** About this exercise **
Every line with "Abbreviation" in it must be copied from the data.

___ Dataset content ___

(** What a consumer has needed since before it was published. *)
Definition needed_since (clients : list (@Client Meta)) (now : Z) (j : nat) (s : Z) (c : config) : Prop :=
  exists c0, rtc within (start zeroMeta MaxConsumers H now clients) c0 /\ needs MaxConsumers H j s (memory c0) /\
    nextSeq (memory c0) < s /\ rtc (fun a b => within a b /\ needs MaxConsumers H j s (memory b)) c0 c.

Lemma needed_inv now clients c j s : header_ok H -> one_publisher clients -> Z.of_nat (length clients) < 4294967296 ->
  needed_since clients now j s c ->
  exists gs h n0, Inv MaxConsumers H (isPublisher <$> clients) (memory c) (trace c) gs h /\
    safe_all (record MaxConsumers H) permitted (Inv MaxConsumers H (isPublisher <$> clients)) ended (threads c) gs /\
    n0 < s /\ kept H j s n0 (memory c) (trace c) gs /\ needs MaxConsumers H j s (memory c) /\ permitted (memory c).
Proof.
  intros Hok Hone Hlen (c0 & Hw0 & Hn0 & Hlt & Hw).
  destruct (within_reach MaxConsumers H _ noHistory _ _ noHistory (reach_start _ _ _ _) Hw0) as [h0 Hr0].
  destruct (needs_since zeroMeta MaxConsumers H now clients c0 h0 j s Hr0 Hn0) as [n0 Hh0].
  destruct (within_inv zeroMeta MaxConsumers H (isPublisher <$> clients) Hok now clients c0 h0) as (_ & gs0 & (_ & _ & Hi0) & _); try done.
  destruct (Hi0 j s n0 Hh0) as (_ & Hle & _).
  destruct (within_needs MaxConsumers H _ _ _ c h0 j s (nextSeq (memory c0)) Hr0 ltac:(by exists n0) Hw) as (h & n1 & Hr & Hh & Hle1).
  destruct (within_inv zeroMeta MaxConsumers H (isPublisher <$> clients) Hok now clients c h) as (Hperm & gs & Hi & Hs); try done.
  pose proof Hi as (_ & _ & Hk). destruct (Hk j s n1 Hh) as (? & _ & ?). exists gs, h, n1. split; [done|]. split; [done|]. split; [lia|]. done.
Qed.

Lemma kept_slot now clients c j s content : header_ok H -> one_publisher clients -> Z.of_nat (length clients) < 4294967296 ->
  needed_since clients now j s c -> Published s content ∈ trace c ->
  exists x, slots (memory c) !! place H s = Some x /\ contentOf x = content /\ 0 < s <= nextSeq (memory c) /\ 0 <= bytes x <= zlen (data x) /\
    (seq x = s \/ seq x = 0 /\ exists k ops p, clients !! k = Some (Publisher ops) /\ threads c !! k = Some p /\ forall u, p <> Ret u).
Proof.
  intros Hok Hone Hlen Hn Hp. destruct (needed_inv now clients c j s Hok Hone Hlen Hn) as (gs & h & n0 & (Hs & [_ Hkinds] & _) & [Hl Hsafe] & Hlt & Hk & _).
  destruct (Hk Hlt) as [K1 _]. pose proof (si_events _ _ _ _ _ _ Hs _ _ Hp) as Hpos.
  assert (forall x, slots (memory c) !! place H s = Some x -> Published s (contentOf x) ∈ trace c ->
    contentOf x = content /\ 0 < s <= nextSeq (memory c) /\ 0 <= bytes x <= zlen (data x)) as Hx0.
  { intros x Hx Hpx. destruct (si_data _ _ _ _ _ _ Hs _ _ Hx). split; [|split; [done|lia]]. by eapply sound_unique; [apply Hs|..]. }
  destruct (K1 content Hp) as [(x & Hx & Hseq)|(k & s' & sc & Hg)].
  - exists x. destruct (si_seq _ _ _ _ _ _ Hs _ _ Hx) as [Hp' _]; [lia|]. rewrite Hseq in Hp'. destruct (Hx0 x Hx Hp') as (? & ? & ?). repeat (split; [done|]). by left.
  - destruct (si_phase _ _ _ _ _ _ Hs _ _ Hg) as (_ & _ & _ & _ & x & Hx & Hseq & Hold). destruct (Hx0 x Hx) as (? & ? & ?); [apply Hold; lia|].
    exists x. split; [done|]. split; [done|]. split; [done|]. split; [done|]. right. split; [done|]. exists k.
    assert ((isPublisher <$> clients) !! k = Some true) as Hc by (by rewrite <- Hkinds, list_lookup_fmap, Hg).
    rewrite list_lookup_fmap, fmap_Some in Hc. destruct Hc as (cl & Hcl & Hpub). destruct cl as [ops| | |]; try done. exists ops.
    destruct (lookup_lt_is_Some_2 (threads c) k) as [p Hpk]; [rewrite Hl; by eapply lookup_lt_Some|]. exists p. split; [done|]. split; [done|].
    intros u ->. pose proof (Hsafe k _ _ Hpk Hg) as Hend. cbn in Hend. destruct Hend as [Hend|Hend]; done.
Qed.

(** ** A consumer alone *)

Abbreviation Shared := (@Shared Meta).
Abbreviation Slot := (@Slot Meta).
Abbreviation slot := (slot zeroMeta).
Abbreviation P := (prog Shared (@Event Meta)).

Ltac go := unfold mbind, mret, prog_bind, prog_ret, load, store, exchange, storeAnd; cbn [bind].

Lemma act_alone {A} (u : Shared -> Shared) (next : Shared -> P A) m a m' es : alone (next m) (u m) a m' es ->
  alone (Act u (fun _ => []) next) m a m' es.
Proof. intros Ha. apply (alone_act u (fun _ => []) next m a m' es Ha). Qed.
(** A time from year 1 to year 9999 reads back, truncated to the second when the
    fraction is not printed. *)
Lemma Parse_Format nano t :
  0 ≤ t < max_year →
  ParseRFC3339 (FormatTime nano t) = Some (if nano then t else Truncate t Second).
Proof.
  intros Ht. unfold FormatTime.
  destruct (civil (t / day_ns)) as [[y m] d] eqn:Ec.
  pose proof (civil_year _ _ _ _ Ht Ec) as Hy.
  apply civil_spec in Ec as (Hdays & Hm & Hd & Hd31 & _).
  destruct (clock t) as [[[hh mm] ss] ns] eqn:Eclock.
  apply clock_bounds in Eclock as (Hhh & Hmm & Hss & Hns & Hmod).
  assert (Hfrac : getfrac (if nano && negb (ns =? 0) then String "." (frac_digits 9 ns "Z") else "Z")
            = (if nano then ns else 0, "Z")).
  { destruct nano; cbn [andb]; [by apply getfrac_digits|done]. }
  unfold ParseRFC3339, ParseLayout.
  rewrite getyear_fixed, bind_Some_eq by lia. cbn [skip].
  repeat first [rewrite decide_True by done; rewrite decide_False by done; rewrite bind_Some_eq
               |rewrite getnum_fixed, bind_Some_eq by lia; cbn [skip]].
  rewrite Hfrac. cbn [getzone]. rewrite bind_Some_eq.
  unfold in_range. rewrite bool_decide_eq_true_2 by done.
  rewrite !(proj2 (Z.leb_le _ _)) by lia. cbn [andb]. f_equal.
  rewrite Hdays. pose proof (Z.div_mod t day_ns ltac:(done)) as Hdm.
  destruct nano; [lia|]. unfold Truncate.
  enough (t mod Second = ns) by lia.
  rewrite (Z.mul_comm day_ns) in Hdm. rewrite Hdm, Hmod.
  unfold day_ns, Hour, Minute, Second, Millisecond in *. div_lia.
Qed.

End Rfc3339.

___

** Result for this task **
Abbreviation Shared := (@Shared Meta).
Abbreviation Slot := (@Slot Meta).
Abbreviation slot := (slot zeroMeta).
Abbreviation P := (prog Shared (@Event Meta)).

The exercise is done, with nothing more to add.